_Aim of the task_.
Your answer should be the records below, repeated exactly as they stand.

*** Records for processing ***

Definition record (ev : event) (w : world) : world :=
  {| durable := durable w; session := session w; connection := connection w;
     connects := connects w; pings := pings w; executes := executes w;
     commits := commits w; cursors := cursors w;
     rollbacks := rollbacks w; alive := alive w;
     history := history w; fetches := fetches w;
     curdate := curdate w; journal := journal w ++ [ev] |}.

(** ** Computations that may raise *)

Inductive outcome (A : Type) :=
| Return (a : A)
| Raise (e : exn).
Arguments Return {A} a.
Arguments Raise {A} e.

Definition py (A : Type) : Type := world -> outcome A * world.

Definition ret {A} (a : A) : py A := fun w => (Return a, w).

Definition raise {A} (e : exn) : py A := fun w => (Raise e, w).

Definition bind {A B} (m : py A) (k : A -> py B) : py B :=
  fun w =>
    match m w with
    | (Return a, w1) => k a w1
    | (Raise e, w1) => (Raise e, w1)
    end.

Notation "x <- c1 ;; c2" := (bind c1 (fun x => c2))
  (at level 100, c1 at next level, right associativity).
Notation "c1 ;; c2" := (bind c1 (fun _ => c2))
  (at level 100, right associativity).

(** [try: body  except <class> as e: handler e]. *)
Definition try_except {A} (catches : exn -> bool)
    (body : py A) (handler : exn -> py A) : py A :=
  fun w =>
    match body w with
    | (Return a, w1) => (Return a, w1)
    | (Raise e, w1) => if catches e then handler e w1 else (Raise e, w1)
    end.

(** [try: body  finally: cleanup]: the cleanup runs on every exit and the
    pending result stands unless the cleanup itself raises. *)
Definition try_finally {A} (body : py A) (cleanup : py unit) : py A :=
  fun w =>
    match body w with
    | (o, w1) =>
        match cleanup w1 with
        | (Return _, w2) => (o, w2)
        | (Raise e, w2) => (Raise e, w2)
        end
    end.

Definition effect (ev : event) : py unit := fun w => (Return tt, record ev w).

Definition logging_info (msg : string) : py unit := effect (LogInfo msg).
Definition logging_error (msg : string) : py unit := effect (LogError msg).
Definition time_sleep (s : Z) : py unit := effect (Sleep s).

***

_Exercise answer_.
Definition record (ev : event) (w : world) : world :=
  {| durable := durable w; session := session w; connection := connection w;
     connects := connects w; pings := pings w; executes := executes w;
     commits := commits w; cursors := cursors w;
     rollbacks := rollbacks w; alive := alive w;
     history := history w; fetches := fetches w;
     curdate := curdate w; journal := journal w ++ [ev] |}.

(** ** Computations that may raise *)

Inductive outcome (A : Type) :=
| Return (a : A)
| Raise (e : exn).
Arguments Return {A} a.
Arguments Raise {A} e.

Definition py (A : Type) : Type := world -> outcome A * world.

Definition ret {A} (a : A) : py A := fun w => (Return a, w).

Definition raise {A} (e : exn) : py A := fun w => (Raise e, w).

Definition bind {A B} (m : py A) (k : A -> py B) : py B :=
  fun w =>
    match m w with
    | (Return a, w1) => k a w1
    | (Raise e, w1) => (Raise e, w1)
    end.

Notation "x <- c1 ;; c2" := (bind c1 (fun x => c2))
  (at level 100, c1 at next level, right associativity).
Notation "c1 ;; c2" := (bind c1 (fun _ => c2))
  (at level 100, right associativity).

(** [try: body  except <class> as e: handler e]. *)
Definition try_except {A} (catches : exn -> bool)
    (body : py A) (handler : exn -> py A) : py A :=
  fun w =>
    match body w with
    | (Return a, w1) => (Return a, w1)
    | (Raise e, w1) => if catches e then handler e w1 else (Raise e, w1)
    end.

(** [try: body  finally: cleanup]: the cleanup runs on every exit and the
    pending result stands unless the cleanup itself raises. *)
Definition try_finally {A} (body : py A) (cleanup : py unit) : py A :=
  fun w =>
    match body w with
    | (o, w1) =>
        match cleanup w1 with
        | (Return _, w2) => (o, w2)
        | (Raise e, w2) => (Raise e, w2)
        end
    end.

Definition effect (ev : event) : py unit := fun w => (Return tt, record ev w).

Definition logging_info (msg : string) : py unit := effect (LogInfo msg).
Definition logging_error (msg : string) : py unit := effect (LogError msg).
Definition time_sleep (s : Z) : py unit := effect (Sleep s).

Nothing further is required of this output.